> _Assigned task_:
Everything from the first line of the records below through the line containing "destruct (Hput (VSlice" is to be retyped exactly; leave out the rest.

> _Information provided_:
(** A write of a list whose elements are elements of the old list or maps
    that were given up. *)
Lemma setSlice_repr F h d j X Q path :
  repr F h (VMap d) j X → d ∉ F → below (length h) F → spares path Q →
  ∃ Yo, Yo ⊆ X ∧
    (∀ t l, NestedFieldNoCopy j path = Found (JArr t l) →
       ∃ vs, hNestedField h d path = Found (VSlice t vs) ∧ reprs F h vs l Yo) ∧
    ∀ t rs l Y, reprs F h (VMap <$> rs) l Y → Y ⊆ Yo →
      ∃ h' X', setSlice d t rs path h = ((tsetSlice t l path j).1, h') ∧
        repr F h' (VMap d) (tsetSlice t l path j).2 X' ∧ ext F h X F h' X' ∧ keeps Q d h h'.
Proof.
  intros Hr Hd Hb Hs. pose proof Hr as (c & m & Y0 & -> & Hc & _)%repr_map_inv.
  destruct path as [|k path].
  { exists ∅. split_and!; [apply empty_subseteq|by intros|]. intros t rs l Y _ _. exists h, X. simpl.
    split_and!; [done..|by apply ext_refl|done]. }
  destruct (write_error (k :: path) (JObj m)) as [e|] eqn:Hw.
  - exists ∅. split_and!; [apply empty_subseteq| |].
    { intros t l Hf. apply found_write_error in Hf; [congruence|done]. }
    intros t rs l Y _ _. exists h, X. rewrite (write_error_heap _ _ _ _ _ _ t rs Hr) by done.
    unfold tsetSlice. rewrite Hw. split_and!; [done..|by apply ext_refl|done].
  - pose proof (write_error_writable (k :: path) m ltac:(done) Hw) as Hwr.
    destruct (hwrite_repr (k :: path) F h d _ X Hr Hd Hb Hwr) as (Yo & Hsub & HdY & Hold & Hput).
    exists Yo. split; [done|]. split.
    { intros t l Hf. destruct (Hold _ Hf) as (v & Hv & Hrv). inversion Hrv; subst. eauto. }
    intros t rs l Y Hrs HY. rewrite (write_error_heap _ _ _ _ _ _ t rs Hr) by done.
    unfold tsetSlice. rewrite Hw.
    destruct (Hput (VSlice t (VMap <$> rs)) (JArr t l) Y) as (X' & Hr' & Hlen & Hfr & HX' & Hkeep);
      [by constructor|done|set_by HY|].
    exists (hwrite d (k :: path) (VSlice t (VMap <$> rs)) h), X'. split_and!; [done|done| |].
    + split; [done| | |done|auto|].
      * intros a Ha Hn. apply Hfr; [done|set_by Hn].
      * intros a Ha. destruct (HX' a Ha) as [Hin|[Hin|?]]; [left; set_by Hin|left; set_by Hin HY Hsub|by right].
      * intros a Ha. specialize (Hb a Ha). lia.
    + intros q Hq. by apply Hkeep, Hs.
Qed.
End Refines.

(** ** Reading and rewriting a list of resources *)
Section Lists.
Context `{Converter}.
Implicit Types (F X Y : gset loc) (h : heap) (hs : list (pos * loc)) (Q : pos → Prop).

Lemma FromUnstructured_repr F h k a x Y :
  repr F h (VMap a) x Y → FromUnstructured k h a = from_unstructured k x.
Proof.
  intros Hr%repr_reify. unfold FromUnstructured. change (S (heap_size h)) with (gval_size (VMap a) + heap_size h).
  by rewrite Hr.
Qed.

Lemma field_string_repr F h a x Y k : repr F h (VMap a) x Y → field_string h a k = tfield k x.
Proof.
  intros Hr. pose proof Hr as (c & m & ? & -> & _)%repr_map_inv. unfold field_string, tfield.
  destruct (aget k m) as [y|] eqn:Hy.
  - destruct (repr_aget _ _ _ _ _ _ _ Hr Hy) as (v & Z & -> & Hv). by destruct Hv.
  - by rewrite (repr_aget_None _ _ _ _ _ _ Hr Hy).
Qed.

Lemma string_at_is_repr F h a x Y fields name :
  repr F h (VMap a) x Y → string_at_is fields name h a = tstring_at_is fields name x.
Proof.
  intros Hr. unfold string_at_is, tstring_at_is, hNestedString.
  by rewrite (repr_nested_string _ _ _ _ _ fields Hr).
Qed.

Lemma mount_is_repr F h a x Y name :
  repr F h (VMap a) x Y → mount_is name h a = tmount_is name x.
Proof.
  intros Hr. unfold mount_is, tmount_is.
  by rewrite (FromUnstructured_repr _ _ _ _ _ _ Hr), (field_string_repr _ _ _ _ _ _ Hr).
Qed.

> _Exercise result_:
(** A write of a list whose elements are elements of the old list or maps
    that were given up. *)
Lemma setSlice_repr F h d j X Q path :
  repr F h (VMap d) j X → d ∉ F → below (length h) F → spares path Q →
  ∃ Yo, Yo ⊆ X ∧
    (∀ t l, NestedFieldNoCopy j path = Found (JArr t l) →
       ∃ vs, hNestedField h d path = Found (VSlice t vs) ∧ reprs F h vs l Yo) ∧
    ∀ t rs l Y, reprs F h (VMap <$> rs) l Y → Y ⊆ Yo →
      ∃ h' X', setSlice d t rs path h = ((tsetSlice t l path j).1, h') ∧
        repr F h' (VMap d) (tsetSlice t l path j).2 X' ∧ ext F h X F h' X' ∧ keeps Q d h h'.
Proof.
  intros Hr Hd Hb Hs. pose proof Hr as (c & m & Y0 & -> & Hc & _)%repr_map_inv.
  destruct path as [|k path].
  { exists ∅. split_and!; [apply empty_subseteq|by intros|]. intros t rs l Y _ _. exists h, X. simpl.
    split_and!; [done..|by apply ext_refl|done]. }
  destruct (write_error (k :: path) (JObj m)) as [e|] eqn:Hw.
  - exists ∅. split_and!; [apply empty_subseteq| |].
    { intros t l Hf. apply found_write_error in Hf; [congruence|done]. }
    intros t rs l Y _ _. exists h, X. rewrite (write_error_heap _ _ _ _ _ _ t rs Hr) by done.
    unfold tsetSlice. rewrite Hw. split_and!; [done..|by apply ext_refl|done].
  - pose proof (write_error_writable (k :: path) m ltac:(done) Hw) as Hwr.
    destruct (hwrite_repr (k :: path) F h d _ X Hr Hd Hb Hwr) as (Yo & Hsub & HdY & Hold & Hput).
    exists Yo. split; [done|]. split.
    { intros t l Hf. destruct (Hold _ Hf) as (v & Hv & Hrv). inversion Hrv; subst. eauto. }
    intros t rs l Y Hrs HY. rewrite (write_error_heap _ _ _ _ _ _ t rs Hr) by done.
    unfold tsetSlice. rewrite Hw.
    destruct (Hput (VSlice t (VMap <$> rs)) (JArr t l) Y) as (X' & Hr' & Hlen & Hfr & HX' & Hkeep);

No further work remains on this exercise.